Your task:
Return all the data, word for word.

Records for processing:
(** C5: at the failing input, the click on sheet 0 of material 5 (all
    pending) sends 'cut' and succeeds; the refetched job record holds 'skip'
    for that sheet (another viewer's later write), yet the popup keeps
    showing 'cut' instead of the server's value: the optimistic entry still
    shadows the refetched record. *)
Theorem success_refetch_shadowed :
  let p := Popup.settle_success (Popup.click pop_pending 5 0)
             {[5 := ["skip"; "pending"; "pending"; "pending"; "pending"; "pending"]]} in
  Popup.serverStatus p 5 0 = "skip" /\ Popup.displayed p 5 0 = "cut".
Proof. vm_compute. split; reflexivity. Qed.

(** C6: at the failing input, sheet 0 of material 5 shows the server value
    'cut' with no optimistic entry; the click sends 'skip', the request
    fails, and the popup then shows 'pending', not the pre-click 'cut'
    (an error toast is shown). *)
Theorem failed_click_rolls_back_to_pending :
  Popup.displayed pop_cut 5 0 = "cut"
  /\ Popup.requests (Popup.click pop_cut 5 0) = [(5, 0, "skip")]
  /\ Popup.displayed (Popup.settle_error (Popup.click pop_cut 5 0)) 5 0 = "pending"
  /\ Popup.toasts (Popup.settle_error (Popup.click pop_cut 5 0)) = ["Error"].
Proof. vm_compute. repeat split. Qed.

(** C7: a click while a sheet-status request is in flight hits a disabled
    button and changes nothing; a click otherwise computes the next status
    from the displayed value (the optimistic entry if present, else the
    server value) and issues exactly one request with it. *)
Theorem click_request_or_disabled (p : Popup.State) (m i : Z) :
  (Popup.isPending p = true -> Popup.click p m i = p)
  /\ (Popup.isPending p = false ->
      Popup.requests (Popup.click p m i)
        = (Popup.requests p ++ [(m, i, newStatus_of (Popup.displayed p m i))])%list
      /\ Popup.displayed (Popup.click p m i) m i = newStatus_of (Popup.displayed p m i)).
Proof.
  split.
  - intros Hp. unfold Popup.click. by rewrite Hp.
  - intros Hp. split; [|by apply click_displayed].
    unfold Popup.click. rewrite Hp, handleSheetClick_displayed. reflexivity.
Qed.

Lemma click_request_or_disabled_witness :
  Popup.click (Popup.click pop_pending 5 0) 5 0 = Popup.click pop_pending 5 0
  /\ Popup.requests (Popup.click pop_pending 5 0) = [(5, 0, "cut")].
Proof.
  split.
  - apply (click_request_or_disabled (Popup.click pop_pending 5 0) 5 0). reflexivity.
  - apply (click_request_or_disabled pop_pending 5 0). reflexivity.
Defined.

(** C7 counterexample: two clicks on the same sheet, the second while the
    first request is still in flight, issue one request only. *)
Lemma second_click_in_flight_suppressed :
  Popup.requests (Popup.click (Popup.click pop_pending 5 0) 5 0) = [(5, 0, "cut")].
Proof. vm_compute. reflexivity. Qed.

(** C8: the cycle of handleSheetClick and handleRecutSheetClick goes
    pending -> cut -> skip -> pending, so three steps from 'pending' return
    to 'pending'. *)
Theorem status_cycle_three :
  newStatus_of "pending" = "cut"
  /\ newStatus_of "cut" = "skip"
  /\ newStatus_of "skip" = "pending"
  /\ newStatus_of (newStatus_of (newStatus_of "pending")) = "pending".
Proof. repeat split. Qed.

(** C9: an add-sheets or add-recut request whose count is absent (undefined
    or null) or below 1 leaves the state unchanged (nothing stored, nothing
    broadcast); it is answered 400 when the session is authenticated, and
    401 by requireAuth when it is not. *)
Theorem add_count_rejected (st : Server.State) (user : option Server.User)
  (materialId : Z) (isRecut : bool) (reason : option string) (c : Server.CountArg) :
  (c = Server.CUndefined \/ c = Server.CNull \/ exists n, c = Server.CNum n /\ n < 1) ->
  let expected := match user with Some _ => 400 | None => 401 end in
  fst (Server.handle st user (Server.PostAddSheets materialId c isRecut)) = st
  /\ Server.code (snd (Server.handle st user (Server.PostAddSheets materialId c isRecut)))
     = expected
  /\ fst (Server.handle st user (Server.PostRecuts materialId c reason)) = st
  /\ Server.code (snd (Server.handle st user (Server.PostRecuts materialId c reason)))
     = expected.
Proof.
  intros Hc expected. subst expected.
  assert (Hg : Server.js_not c || Server.js_lt1 c = true).
  { destruct Hc as [->|[->|[n [-> Hn]]]]; try reflexivity.
    simpl. apply orb_true_iff. right. apply Z.ltb_lt. exact Hn. }
  unfold Server.handle, Server.requireAuth, Server.handler; simpl.
  destruct user; rewrite ?Hg; repeat split.
Qed.

Lemma add_count_rejected_witness :
  fst (Server.handle srv0 (Some admin) (Server.PostAddSheets 5 (Server.CNum 0) false)) = srv0
  /\ Server.code (snd (Server.handle srv0 (Some admin)
                          (Server.PostAddSheets 5 (Server.CNum 0) false))) = 400
  /\ fst (Server.handle srv0 (Some admin) (Server.PostRecuts 5 (Server.CNum 0) None)) = srv0
  /\ Server.code (snd (Server.handle srv0 (Some admin)
                          (Server.PostRecuts 5 (Server.CNum 0) None))) = 400.
Proof.
  apply (add_count_rejected srv0 (Some admin) 5 false None (Server.CNum 0)).
  right. right. exists 0. split; [reflexivity|lia].
Defined.

(** C9 counterexample: without a session, add-sheets with
    [additionalSheets = 0] is answered 401, not 400. *)
Lemma add_zero_sheets_unauthenticated :
  Server.code (snd (Server.handle srv0 None (Server.PostAddSheets 5 (Server.CNum 0) false)))
  = 401.
Proof. reflexivity. Qed.

(** C10: every status-mutation route (PUT and POST sheet status, PUT recut
    sheet status, add-sheets, add-recut, delete-sheet) answers a request
    without a session user with 401 and leaves the state unchanged, while
    GET /api/materials/:id/recuts answers the same way with or without a
    session. *)
Theorem mutations_require_session (st : Server.State) (req : Server.Request) :
  Server.is_status_mutation req = true ->
  Server.handle st None req
    = (st, Server.mkResp 401 (Server.Message "Authentication required"))
  /\ (forall (st' : Server.State) (user : option Server.User) (materialId : Z),
        Server.handle st' user (Server.GetRecuts materialId)
        = (st', Server.mkResp 200
                  (Server.Recuts (Storage.getRecutEntries (Server.db st') materialId)))).
Proof.
  intros Hm. split.
  - destruct req; try discriminate Hm; reflexivity.
  - reflexivity.
Qed.

Lemma mutations_require_session_witness :
  Server.handle srv0 None (Server.DeleteSheet 5 0)
    = (srv0, Server.mkResp 401 (Server.Message "Authentication required"))
  /\ (forall (st' : Server.State) (user : option Server.User) (materialId : Z),
        Server.handle st' user (Server.GetRecuts materialId)
        = (st', Server.mkResp 200
                  (Server.Recuts (Storage.getRecutEntries (Server.db st') materialId)))).
Proof. apply (mutations_require_session srv0 (Server.DeleteSheet 5 0)). reflexivity. Defined.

Response for this exercise:
(** C5: at the failing input, the click on sheet 0 of material 5 (all
    pending) sends 'cut' and succeeds; the refetched job record holds 'skip'
    for that sheet (another viewer's later write), yet the popup keeps
    showing 'cut' instead of the server's value: the optimistic entry still
    shadows the refetched record. *)
Theorem success_refetch_shadowed :
  let p := Popup.settle_success (Popup.click pop_pending 5 0)
             {[5 := ["skip"; "pending"; "pending"; "pending"; "pending"; "pending"]]} in
  Popup.serverStatus p 5 0 = "skip" /\ Popup.displayed p 5 0 = "cut".
Proof. vm_compute. split; reflexivity. Qed.

(** C6: at the failing input, sheet 0 of material 5 shows the server value
    'cut' with no optimistic entry; the click sends 'skip', the request
    fails, and the popup then shows 'pending', not the pre-click 'cut'
    (an error toast is shown). *)
Theorem failed_click_rolls_back_to_pending :
  Popup.displayed pop_cut 5 0 = "cut"
  /\ Popup.requests (Popup.click pop_cut 5 0) = [(5, 0, "skip")]
  /\ Popup.displayed (Popup.settle_error (Popup.click pop_cut 5 0)) 5 0 = "pending"
  /\ Popup.toasts (Popup.settle_error (Popup.click pop_cut 5 0)) = ["Error"].
Proof. vm_compute. repeat split. Qed.

(** C7: a click while a sheet-status request is in flight hits a disabled
    button and changes nothing; a click otherwise computes the next status
    from the displayed value (the optimistic entry if present, else the
    server value) and issues exactly one request with it. *)
Theorem click_request_or_disabled (p : Popup.State) (m i : Z) :
  (Popup.isPending p = true -> Popup.click p m i = p)
  /\ (Popup.isPending p = false ->
      Popup.requests (Popup.click p m i)
        = (Popup.requests p ++ [(m, i, newStatus_of (Popup.displayed p m i))])%list
      /\ Popup.displayed (Popup.click p m i) m i = newStatus_of (Popup.displayed p m i)).
Proof.
  split.
  - intros Hp. unfold Popup.click. by rewrite Hp.
  - intros Hp. split; [|by apply click_displayed].
    unfold Popup.click. rewrite Hp, handleSheetClick_displayed. reflexivity.
Qed.

Lemma click_request_or_disabled_witness :
  Popup.click (Popup.click pop_pending 5 0) 5 0 = Popup.click pop_pending 5 0
  /\ Popup.requests (Popup.click pop_pending 5 0) = [(5, 0, "cut")].
Proof.
  split.
  - apply (click_request_or_disabled (Popup.click pop_pending 5 0) 5 0). reflexivity.
  - apply (click_request_or_disabled pop_pending 5 0). reflexivity.
Defined.

(** C7 counterexample: two clicks on the same sheet, the second while the
    first request is still in flight, issue one request only. *)
Lemma second_click_in_flight_suppressed :
  Popup.requests (Popup.click (Popup.click pop_pending 5 0) 5 0) = [(5, 0, "cut")].
Proof. vm_compute. reflexivity. Qed.

(** C8: the cycle of handleSheetClick and handleRecutSheetClick goes
    pending -> cut -> skip -> pending, so three steps from 'pending' return
    to 'pending'. *)
Theorem status_cycle_three :
  newStatus_of "pending" = "cut"
  /\ newStatus_of "cut" = "skip"
  /\ newStatus_of "skip" = "pending"
  /\ newStatus_of (newStatus_of (newStatus_of "pending")) = "pending".
Proof. repeat split. Qed.

(** C9: an add-sheets or add-recut request whose count is absent (undefined
    or null) or below 1 leaves the state unchanged (nothing stored, nothing
    broadcast); it is answered 400 when the session is authenticated, and
    401 by requireAuth when it is not. *)
Theorem add_count_rejected (st : Server.State) (user : option Server.User)
  (materialId : Z) (isRecut : bool) (reason : option string) (c : Server.CountArg) :
  (c = Server.CUndefined \/ c = Server.CNull \/ exists n, c = Server.CNum n /\ n < 1) ->
  let expected := match user with Some _ => 400 | None => 401 end in
  fst (Server.handle st user (Server.PostAddSheets materialId c isRecut)) = st
  /\ Server.code (snd (Server.handle st user (Server.PostAddSheets materialId c isRecut)))
     = expected
  /\ fst (Server.handle st user (Server.PostRecuts materialId c reason)) = st
  /\ Server.code (snd (Server.handle st user (Server.PostRecuts materialId c reason)))
     = expected.
Proof.
  intros Hc expected. subst expected.
  assert (Hg : Server.js_not c || Server.js_lt1 c = true).
  { destruct Hc as [->|[->|[n [-> Hn]]]]; try reflexivity.
    simpl. apply orb_true_iff. right. apply Z.ltb_lt. exact Hn. }
  unfold Server.handle, Server.requireAuth, Server.handler; simpl.
  destruct user; rewrite ?Hg; repeat split.
Qed.

Lemma add_count_rejected_witness :
  fst (Server.handle srv0 (Some admin) (Server.PostAddSheets 5 (Server.CNum 0) false)) = srv0
  /\ Server.code (snd (Server.handle srv0 (Some admin)
                          (Server.PostAddSheets 5 (Server.CNum 0) false))) = 400
  /\ fst (Server.handle srv0 (Some admin) (Server.PostRecuts 5 (Server.CNum 0) None)) = srv0
  /\ Server.code (snd (Server.handle srv0 (Some admin)
                          (Server.PostRecuts 5 (Server.CNum 0) None))) = 400.
Proof.
  apply (add_count_rejected srv0 (Some admin) 5 false None (Server.CNum 0)).
  right. right. exists 0. split; [reflexivity|lia].
Defined.

(** C9 counterexample: without a session, add-sheets with
    [additionalSheets = 0] is answered 401, not 400. *)
Lemma add_zero_sheets_unauthenticated :
  Server.code (snd (Server.handle srv0 None (Server.PostAddSheets 5 (Server.CNum 0) false)))
  = 401.
Proof. reflexivity. Qed.

(** C10: every status-mutation route (PUT and POST sheet status, PUT recut
    sheet status, add-sheets, add-recut, delete-sheet) answers a request
    without a session user with 401 and leaves the state unchanged, while
    GET /api/materials/:id/recuts answers the same way with or without a
    session. *)
Theorem mutations_require_session (st : Server.State) (req : Server.Request) :
  Server.is_status_mutation req = true ->
  Server.handle st None req
    = (st, Server.mkResp 401 (Server.Message "Authentication required"))
  /\ (forall (st' : Server.State) (user : option Server.User) (materialId : Z),
        Server.handle st' user (Server.GetRecuts materialId)
        = (st', Server.mkResp 200
                  (Server.Recuts (Storage.getRecutEntries (Server.db st') materialId)))).
Proof.
  intros Hm. split.
  - destruct req; try discriminate Hm; reflexivity.
  - reflexivity.
Qed.

Lemma mutations_require_session_witness :
  Server.handle srv0 None (Server.DeleteSheet 5 0)
    = (srv0, Server.mkResp 401 (Server.Message "Authentication required"))
  /\ (forall (st' : Server.State) (user : option Server.User) (materialId : Z),
        Server.handle st' user (Server.GetRecuts materialId)
        = (st', Server.mkResp 200
                  (Server.Recuts (Storage.getRecutEntries (Server.db st') materialId)))).
Proof. apply (mutations_require_session srv0 (Server.DeleteSheet 5 0)). reflexivity. Defined.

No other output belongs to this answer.